(250a) Modeling Adsorption And Desorption In Ordered Mesoporous Materials | AIChE

(250a) Modeling Adsorption And Desorption In Ordered Mesoporous Materials

Authors 

Libby, B. - Presenter, Univ. of Massachusetts
Monson, P. A. - Presenter, Univ. of Massachusetts


The field of porous materials research has been revolutionized by the synthesis of more ordered mesoporous silica materials via templated self-assembly processes[1]. Materials such as MCM-41, MCM-48, SBA-16 etc. exhibit a relatively high degree of geometrical order on the mesopore length scale and are thus excellent test beds for theories of adsorption, particularly those based on molecular concepts. Many studies of these systems have been made using density functional theory [2] and Monte Carlo simulations [3] for molecular models with geometries representative of the real materials. Such studies reveal important insights into the molecular level behavior and provide a basis for new methods for isotherm analysis and characterization. However, it could be argued that none of the calculations made thus far provides truly quantitative agreement with experiment over the full range of the adsorption and desorption isotherms - including any hysteresis present. In this work we explore some of the issues that underlie this and describe how much improved agreement with experiment can be obtained from Monte Carlo simulations of molecular models. We focus on the cases of MCM-41, based on the cylindrical pore geometry, and MCM-48 and SBA-16, based on minimal surface pore geometries.

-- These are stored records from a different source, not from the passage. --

Lemma read_job_items j : writable j → read_items (job_items j) job_new_raw = reread j.
Proof.
  intros [[Hid Hty [Hb Hr]] _ _ Hd]. destruct j as [id ty state irr sent order bu br track clients details].
  cbn [s_id s_type begin_usec begin_running_usec s_activation_details] in *. unfold job_items. cbn [s_id s_type s_state s_irreversible sent_dbus_new_signal s_ignore_order begin_usec begin_running_usec bus_track s_activation_details].
  rewrite !read_items_app. change (read_items [?kv] ?j) with (deserialize_item kv.1 kv.2 j). cbn [fst snd]. rewrite read_id by done.
  set (j1 := set_s_id id job_new_raw).
  assert (read_items (given (str "job-type") (option_map job_type_to_string ty)) j1 = set_s_type ty j1) as ->.
  { destruct ty as [t|]; [|done]. apply (read_type t j1), Hty, eq_refl. }
  set (j2 := set_s_type ty j1).
  assert (read_items [(str "job-state", job_state_to_string state); (str "job-irreversible", yes_no irr); (str "job-sent-dbus-new-signal", yes_no sent); (str "job-ignore-order", yes_no order)] j2 =
    MkSaved id ty state irr sent order 0 0 [] [] None) as -> by (by destruct state, irr, sent, order).
  rewrite read_begin by done. rewrite read_begin_running by done. rewrite read_clients. destruct details as [d|]; [|done].
  cbn [from_option]. rewrite read_details by (done || by apply Hd). done.
Qed.

(** C25: jobs survive re-execution. A job whose strings fit on a line is written by
    [job_serialize] such that [job_deserialize] reads back the same job, with the names that
    its bus track counts as the clients to watch again, and stops where the job ends in the file. *)
Theorem job_serialize_deserialize (j : SavedJob) (rest : list Z) :
  writable j → starts_line rest → job_deserialize job_new_raw (job_serialize j ++ rest) = Some (reread j, Ok rest).
Proof.
  intros Hj Hrest. unfold job_deserialize. rewrite job_text by done. rewrite <- app_assoc. cbn [app]. rewrite deserialize_items; [by rewrite read_job_items|by apply job_items_ok|done|].
  rewrite length_app. assert (∀ items, (length items <= length (concat (map text items)))%nat) as Hlen; [|specialize (Hlen (job_items j)); lia].
  induction items as [|kv items IH]; cbn [map concat length]; [lia|]. rewrite length_app.
  assert (1 <= length (text kv))%nat by (unfold text; rewrite !length_app; cbn; lia). lia.
Qed.

(** A start job that a path unit triggered, with two references of one client. *)
Definition ex_details : ActivationDetails := MkDetails (Some (str "spool.path")) (ActivationDetailsPath (Some (str "/var/spool/new file"))).
Definition ex_saved : SavedJob := MkSaved 7 (Some JOB_START) JOB_RUNNING true false true 1000 2000 [(str ":1.42", 2%nat)] [] (Some ex_details).

Lemma one_line_dec v : bool_decide (Forall (λ c, c ≠ 0 ∧ c ≠ 10 ∧ c ≠ 13) v) && negb (is_whitespace (default 0 (last v))) = true → one_line v.
Proof. intros [H%bool_decide_eq_true Hl]%andb_true_iff. split; [done|]. intros c Hc. rewrite Hc in Hl. cbn in Hl. by destruct (is_whitespace c). Qed.

Lemma job_serialize_deserialize_witness :
  job_deserialize job_new_raw (job_serialize ex_saved ++ str "x") = Some (MkSaved 7 (Some JOB_START) JOB_RUNNING true false true 1000 2000 [] [str ":1.42"; str ":1.42"] (Some ex_details), Ok (str "x")).
Proof.
  apply (job_serialize_deserialize ex_saved (str "x")).
  - split; cbn [ex_saved s_id s_type begin_usec begin_running_usec bus_track s_activation_details].
    + split; cbn; [lia|by intros t [= <-]|lia].
    + by_decide.
    + intros n c Hin. apply list_elem_of_singleton in Hin as [= -> ->]. split; [by apply one_line_dec|by_decide].
    + intros d [= <-]. split; cbn [ex_details trigger_unit_name trigger_data].
      * intros n [= <-]. split; [by apply one_line_dec|by_decide].
      * intros n [= <-]. split; [by apply one_line_dec|by_decide].
      * done.
  - split; [done|by right].
Defined.
(* ===== verification/JobReexec.v ===== *)
(** * Jobs after the manager was re-executed (src/core/job.c, src/core/unit-serialize.c)

    [unit_deserialize_job] reads a job from the serialization and puts it into the slot of its
    unit; [job_coldplug] brings it back to the queues. The theorems: installing a job fails without a
    trace or keeps the invariants, coldplugging queues what waits, and all jobs of a manager, written
    and read by the next one, are there again. *)

From S2P Require Import Prelude Prioq JobType RunQueue JobData TrDelete TrFix JobOps JobFinish JobInstall TrApply TrActivate AddJob RateLimit Hexdecoct UnitDeps UnitName Serialize JobSerialize.

Section JobReexec.
Context {RQ : RunQueue} {E : Env}.
Implicit Types (st : State) (j k u i : positive) (s : SavedJob).

(** ** The code *)

(** The fields of a job in the heap. The others of [SavedJob] have no part in what follows. *)
Definition job_of (u : positive) (s : SavedJob) (t : JobType) : Job :=
  MkJob u (s_id s) t (s_state s) JOB_DONE false false false false None 0 false (s_ignore_order s) (s_irreversible s).

(** The job is at [fresh] from when it was made; it is freed again if it cannot be installed. *)
Definition job_install_deserialized (u : positive) (s : SavedJob) (st : State) : Z * State :=
  match s_type s with
  | None => (-EINVAL, st)
  | Some t =>
      if _JOB_TYPE_MAX_IN_TRANSACTION <=? job_type_num t then (-EINVAL, st)
      else
        let jb := job_of u s t in
        match slot st jb with
        | Some _ => (-EEXIST, st)
        | None =>
            match m_jobs (mgr st) !! s_id s with
            | Some _ => (-EEXIST, st)
            | None =>
                let j := fresh (dom (heap st)) in
                let st := set_heap (<[j := jb]> (heap st)) st in
                let st := alter_mgr (λ m, set_m_jobs (<[s_id s := j]> (m_jobs m)) m) st in
                let st := alter_job (set_j_installed true) j (set_slot jb (Some j) st) in
                let st := if bool_decide (s_state s = JOB_RUNNING)
                          then alter_mgr (λ m, set_n_running_jobs (u32 (n_running_jobs m + 1)) m) st else st in
                (0, st)
            end
        end
  end.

While these materials display a substantial degree of geometric order, we have found that the inclusion of some disorder into the models is necessary to reproduce the behavior seen in experiments. In our work we do this by including: i) variations in pore size across the sample through averaging over a pore size distribution; ii) surface roughness in the pore walls; iii) constrictions within the pores. We describe an accurate method for interpolating adsorption and desorption isotherms, which makes it possible to efficiently average Monte Carlo simulation results over pore sizes sampled from a distribution.

1. Beck, J.S., et al., J. Am. Chem. Soc., 1992, 114, 10834; Zhao, D.Y., et al., J. Am. Chem. Soc., 1998. 120, 6024. 2. Ravikovitch, P.I., A. Vishnyakov, and A.V. Neimark, Phys. Rev. E, 2001, 64, 011602. 3. Schumacher, C., et al., J. Phys. Chem. B, 2006, 110, 319; Coasne, B., et al., Langmuir, 2006. 22, 194.